All is not lost, however. The following are a few 11th-our tips to reduce your 2015 taxes:

  • Fund an IRA by April 18: While it is too late to make extra deposits into your 401(k), it’s not too late to invest into individual retirement accounts. Contributing to a traditional IRA is a tax-smart way to reduce your current year tax liability and increase your long-term retirement savings. You have two IRA options: traditional IRAs and Roth IRAs. Traditional IRAs allow for current tax deductions if certain income requirements are met. Additionally, traditional IRA earnings are tax-deferred up until the point of withdrawal.
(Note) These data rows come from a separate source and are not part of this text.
(** ** A question and a reply *)

Section Reply.
#[local] Instance reply_web : Web := {| client_builds _ := true; header_value_ok _ := true; http_date _ := None |}.
#[local] Instance reply_sha : Sha256 := {| sha256 s := s |}.
#[local] Instance reply_writer : JsonWriter := {| write_calls _ := ["{"; "}"]%string |}.
#[local] Instance reply_urls : Urls := {| parse_url s := Some (mkUrl "https" (Some s) "" None None None) |}.
#[local] Instance reply_encodings : TextEncodings := {|
  json_text v := match v with VString s => quoted s | _ => "{}"%string end;
  base64 _ s := s;
  json_string_quoted s := ex_intro _ s eq_refl;
|}.
#[local] Instance reply_serde : Serde ClassifyResponse := {| to_value _ := Some VNull; from_value _ := None |}.
#[local] Instance reply_wire : WireResponses := {|
  json_parse _ := Some (VObject [("q"%string, VObject [("a", VNumber "0.25"); ("b", VNumber "0.75")]%string)]);
  decode_openai _ := None;
  decode_messages _ := None;
  decode_gemini _ := None;
  decode_gemini_batch _ := None;
  decode_compatible _ := None;
  decode_ollama _ := None;
  decode_rerank _ := None;
|}.

Definition reply_request : ClassifyRequest :=
  mkClassifyRequest [] [mkQuestion "q" "Which?" (Choice [mkOption "a" "A"; mkOption "b" "B"])] None None None (object []).

Lemma classified_answers_valid_witness : ∃ a ps,
  parse_reply reply_request "..." = Ok [a] ∧ answer_contract (mkQuestion "q" "Which?" (Choice [mkOption "a" "A"; mkOption "b" "B"])) a
  ∧ an_value a = ChoiceAnswer "b" ps None.
Proof.
  destruct (parse_reply reply_request "...") as [answers| |] eqn:E; [|vm_compute in E; discriminate E..].
  destruct (proj1 (proj2 (classified_answers_valid true reply_request)) "..."%string answers E) as (Hc & _).
  vm_compute in E. injection E as <-. inversion Hc as [|q a qs l Ha _]. eexists _, _.
  split; [reflexivity|]. split; [exact Ha|reflexivity].
Defined.
(* ===== verification/EgressTypes.v ===== *)
(** [symbiotic-egress], [lib.rs]: the records, errors and signatures of the
    boundary between a caller that keeps durable admissions and the process
    that holds the provider credentials.

    A digest is SHA-256 of the compact JSON, in hexadecimal; the JSON text and
    the digest are the parameters of [Wire] and [Adapters], HMAC is the class
    [Hmac].  Serializing these records cannot fail, so a digest is a value. *)

From Stdlib Require Import ZArith Lia Ascii.
From Stdlib Require Import SpecFloat.
From stdpp Require Import base strings list.
From S2P Require Import Prelude Text Core SpendTypes Json Trace ExecutionPolicy Responses.
From S2P Require Import Float64 Wire Adapters ChatAdapters RetrievalAdapters Classify Classifiers.

#[local] Open Scope Z_scope.

(** ** Errors *)

Inductive EgressError : Type :=
| EgVersion | EgInvalidRequest | EgInvalidFrameConfiguration | EgResolverRequiresThreadMode | EgUnauthorized
| EgRouteRefused | EgPermitRefused | EgAuthorityExpired | EgReconciliationRequired | EgInvocationComplete
| EgBudgetRefused | EgRequestBudgetExhausted | EgCredentialUnavailable | EgStateUnavailable | EgLimitExceeded
| EgRateLimited (retry_after_seconds : option Z)
| EgTimeout
| EgProvider (status : option Z)
| EgInvalidProviderJson | EgTransport.

#[export] Instance EgressError_eq_dec : EqDecision EgressError.
Proof. solve_decision. Defined.

Definition PROTOCOL_VERSION : Z := 4.

(** ** Attempts *)

Record DurableAttempt : Type := mkAttempt {
  da_tenant : string;
  da_incarnation : string;
  da_invocation_id : string;
  da_job_queue : option string;
  da_attempt_ordinal : Z;
  da_record_sequence : Z;
  da_recorded_at : Z;
  da_expires_at : Z;
  da_recovery_expires_at : Z;
  da_caller_binding : string;
  da_route : string;
  da_destination : string;
  da_model : string;
  da_method : string;
  da_secret_ref : string;
  da_manifest_ref : string;
  da_input_manifest_digest : string;
  da_input_digest : string;
  da_grant_revision : Z;
}.

#[export] Instance DurableAttempt_eq_dec : EqDecision DurableAttempt.
Proof. solve_decision. Defined.

Record AttemptId : Type := mkAttemptId {
  aid_tenant : string;
  aid_incarnation : string;
  aid_invocation_id : string;
  aid_job_queue : option string;
  aid_attempt_ordinal : Z;
}.

#[export] Instance AttemptId_eq_dec : EqDecision AttemptId.
Proof. solve_decision. Defined.

Definition attempt_id (a : DurableAttempt) : AttemptId :=
  mkAttemptId (da_tenant a) (da_incarnation a) (da_invocation_id a) (da_job_queue a) (da_attempt_ordinal a).

Record GrantRevision : Type := mkGrantRevision {
  gr_tenant : string;
  gr_incarnation : string;
  gr_revision : Z;
}.

(** One supported provider call. *)
Inductive ProviderPayload : Type :=
| PayChat (request : ChatRequest)
| PayEmbedding (request : EmbeddingRequest)
| PayRerank (request : RerankRequest)
| PayClassify (request : ClassifyRequest).

(** ** What is serialized *)

Definition attempt_wire (a : DurableAttempt) : Wire :=
  WMap [("tenant", WString (da_tenant a)); ("incarnation", WString (da_incarnation a));
        ("invocation_id", WString (da_invocation_id a)); ("job_queue", opt_wire WString (da_job_queue a));
        ("attempt_ordinal", WInt (da_attempt_ordinal a)); ("record_sequence", WInt (da_record_sequence a));
        ("recorded_at", WInt (da_recorded_at a)); ("expires_at", WInt (da_expires_at a));
        ("recovery_expires_at", WInt (da_recovery_expires_at a));
        ("caller_binding", WString (da_caller_binding a)); ("route", WString (da_route a));
        ("destination", WString (da_destination a)); ("model", WString (da_model a));
        ("method", WString (da_method a)); ("secret_ref", WString (da_secret_ref a));
        ("manifest_ref", WString (da_manifest_ref a));
        ("input_manifest_digest", WString (da_input_manifest_digest a));
        ("input_digest", WString (da_input_digest a)); ("grant_revision", WInt (da_grant_revision a))]%string.

Definition attempt_id_wire (i : AttemptId) : Wire :=
  WMap [("tenant", WString (aid_tenant i)); ("incarnation", WString (aid_incarnation i));
        ("invocation_id", WString (aid_invocation_id i)); ("job_queue", opt_wire WString (aid_job_queue i));
        ("attempt_ordinal", WInt (aid_attempt_ordinal i))]%string.

Definition grant_wire (g : GrantRevision) : Wire :=
  WMap [("tenant", WString (gr_tenant g)); ("incarnation", WString (gr_incarnation g));
        ("revision", WInt (gr_revision g))]%string.

(** The tagged form of a payload. *)
Definition payload_wire (p : ProviderPayload) : Wire :=
  let tagged kind request := WMap [("kind", WString kind); ("request", request)]%string in
  match p with
  | PayChat r => tagged "chat"%string (chat_request_wire r)
  | PayEmbedding r => tagged "embedding"%string (embedding_request_wire r)
  | PayRerank r => tagged "rerank"%string (rerank_request_wire r)
  | PayClassify r => tagged "classify"%string (classify_request_wire r)
  end.

(** ** Results *)

Inductive FinishReason : Type := FinishStop | FinishLength | FinishOther.

Inductive ProviderOutput : Type :=
| OutChat (text : string) (finish_reason : option FinishReason)
| OutEmbedding (vectors : list (list f32)) (dimensions : Z)
| OutRerank (hits : list (RerankHit f32))
| OutClassify (answers : list ClassifierAnswer).

Inductive DispatchStatus : Type := DispatchSucceeded | DispatchProviderFailed | DispatchCredentialUnavailable.

#[export] Instance DispatchStatus_eq_dec : EqDecision DispatchStatus.
Proof. solve_decision. Defined.

Record DispatchReceipt : Type := mkDispatchReceipt {
  dr_attempt_digest : string;
  dr_attempt_id : AttemptId;
  dr_reference : string;
  dr_status : DispatchStatus;
  dr_usage : UsageTrace;
  dr_spend_state : SpendState;
}.

Inductive DispatchDiagnostic : Type :=
| DiagMaxResponseBytesExceeded | DiagInvalidUsageIdentity | DiagInvalidRetryAfter | DiagQueueCompleteFailed
| DiagTraceWriteFailed | DiagResponseCacheWriteFailed.

(** [Receipt] is the receipt of a reply, or its stored part. *)
Record DispatchResultOf (Receipt : Type) : Type := mkDispatchResult {
  ds_error : option EgressError;
  ds_diagnostics : list DispatchDiagnostic;
  ds_receipt_persisted : bool;
  ds_receipt : Receipt;
  ds_output : option ProviderOutput;
}.
Arguments mkDispatchResult {Receipt}.
Arguments ds_error {Receipt}.
Arguments ds_diagnostics {Receipt}.
Arguments ds_receipt_persisted {Receipt}.
Arguments ds_receipt {Receipt}.
Arguments ds_output {Receipt}.

Definition DispatchResult : Type := DispatchResultOf DispatchReceipt.

Inductive AttemptStatus : Type :=
| NotIssued | Permitted | Invalidated
| Dispatched (receipt : DispatchReceipt)
| FinishedWithoutAnswer (receipt : DispatchReceipt)
| Completed (result : DispatchResult)
| FailedAttempt (result : DispatchResult)
| Expired.

Record DispatchPermit : Type := mkDispatchPermit { dp_token : string; dp_attempt_digest : string }.

Record PermitGrant : Type := mkPermitGrant { pg_permit : DispatchPermit; pg_status : AttemptStatus }.

(** ** Digests and frames *)

Section Digests.
Context `{!Sha256, !JsonWriter}.

Definition digest (value : Wire) : string := sha256_hex (text_of value).

Definition invocation_key (i : AttemptId) : string :=
  digest (WArray [WString (aid_tenant i); WString (aid_incarnation i); opt_wire WString (aid_job_queue i);
                  WString (aid_invocation_id i)]).

Definition payload_digest (p : ProviderPayload) : string := digest (payload_wire p).

(** [Capped::write] of [encode_frame]. *)
Definition frame_write (max : Z) (bytes buf : string) : option string :=
  if max <? Z.min usize_max (byte_len bytes + byte_len buf) then None else Some (bytes +:+ buf).

Fixpoint frame_writes (max : Z) (bytes : string) (writes : list string) : option string :=
  match writes with
  | [] => Some bytes
  | buf :: writes => bytes ← frame_write max bytes buf; frame_writes max bytes writes
  end.

Definition encode_frame (value : Wire) (max_bytes : Z) : result EgressError string :=
  ok_or (frame_writes max_bytes "" (write_calls value)) EgLimitExceeded.

End Digests.

(** ** Signatures *)

(** HMAC-SHA256 of a message, as bytes; any key length is accepted. *)
Class Hmac : Type := { hmac_sha256 : string → string → string }.

(** [hex::decode]: digits of either case, in pairs. *)
Definition hex_value (a : ascii) : option Z :=
  let n := code a in
  if (48 <=? n) && (n <=? 57) then Some (n - 48)
  else if (97 <=? n) && (n <=? 102) then Some (n - 87)
  else if (65 <=? n) && (n <=? 70) then Some (n - 55)
  else None.

Fixpoint hex_decode (text : string) : option string :=
  match text with
  | EmptyString => Some EmptyString
  | String hi (String lo rest) =>
      h ← hex_value hi; l ← hex_value lo; bytes ← hex_decode rest;
      Some (String (ascii_of_N (Z.to_N (16 * h + l))) bytes)
  | String _ EmptyString => None
  end.

(** The domains end in a zero byte. *)
Definition in_domain (name : string) : string := "symbiotic-egress/v4/" +:+ name +:+ String zero EmptyString.
Definition attempt_domain : string := in_domain "attempt".
Definition status_domain : string := in_domain "attempt-status".
Definition revision_domain : string := in_domain "grant-revision".

Record Signed (T : Type) : Type := mkSigned { signed_value : T; authentication : string }.
Arguments mkSigned {T}.
Arguments signed_value {T}.
Arguments authentication {T}.

Definition SignedAttempt : Type := Signed DurableAttempt.
Definition SignedAttemptId : Type := Signed AttemptId.
Definition SignedGrantRevision : Type := Signed GrantRevision.

Section Keys.
Context `{!JsonWriter, !Hmac}.

(** [AdmissionKey::new]; the key is held as its bytes. *)
Definition AdmissionKey_new (bytes : string) : result EgressError string :=
  if byte_len bytes <? 32 then Err EgUnauthorized else Ok bytes.

Definition mac (key domain : string) (value : Wire) : string := hmac_sha256 key (domain +:+ text_of value).

Definition sign (key domain : string) (value : Wire) : string := hex_encode (mac key domain value).

Definition verify (key domain : string) (value : Wire) (tag : string) : result EgressError unit :=
  let? tag := ok_or (hex_decode tag) EgUnauthorized in
  if String.eqb (mac key domain value) tag then Ok tt else Err EgUnauthorized.

Definition sign_attempt (key : string) (a : DurableAttempt) : SignedAttempt :=
  mkSigned a (sign key attempt_domain (attempt_wire a)).
Definition sign_attempt_id (key : string) (i : AttemptId) : SignedAttemptId :=
  mkSigned i (sign key status_domain (attempt_id_wire i)).
Definition sign_grant_revision (key : string) (g : GrantRevision) : SignedGrantRevision :=
  mkSigned g (sign key revision_domain (grant_wire g)).

Definition verify_attempt (key : string) (s : SignedAttempt) : result EgressError unit :=
  verify key attempt_domain (attempt_wire (signed_value s)) (authentication s).
Definition verify_attempt_id (key : string) (s : SignedAttemptId) : result EgressError unit :=
  verify key status_domain (attempt_id_wire (signed_value s)) (authentication s).
Definition verify_grant_revision (key : string) (s : SignedGrantRevision) : result EgressError unit :=
  verify key revision_domain (grant_wire (signed_value s)) (authentication s).

End Keys.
The maximum yearly contribution amount per person is $5,500 for taxpayers under 50, and $6,500 per person over 50.

On the other hand, Roth IRA contributions are funded with post-tax dollars; so there is no tax deduction. However, earnings grow tax-free and qualified withdrawals are also tax-free. The maximum annual contribution limitations are the same for both traditional and Roth IRAs.

  • Contribute to an HSA by April 18: Not many taxpayers generate enough medical expenses to get a tax deduction (That’s likely a good thing!). However, owners of Health Savings Accounts get a deduction for contributions made into an HSA. HSAs are used in conjunction with a high-deductible health plan and can be a tax-efficient way to save and pay for current and future qualified medical expenses. Employers and employees can contribute to an HSA and the balance is yours — it rolls over from year-to year.

HSAs feature three tax benefits: pre-tax or tax-deductible contributions; tax-free growth and earnings; and tax-free qualified withdrawals. This is a true tax trifecta! If you have a high-deductible plan, consider funding the maximum amount allowed by April 18. The 2015 maximum contribution amounts for taxpayers under 55 are $3,350 for individual plans and $6,650 for family plans. Add an extra $1,000 for each plan for taxpayers over 55.

There you have it. Now hurry up and talk to your tax advisor or financial advisor. You have less than three weeks to make this happen. Do what you still can to reduce your 2015 tax liability!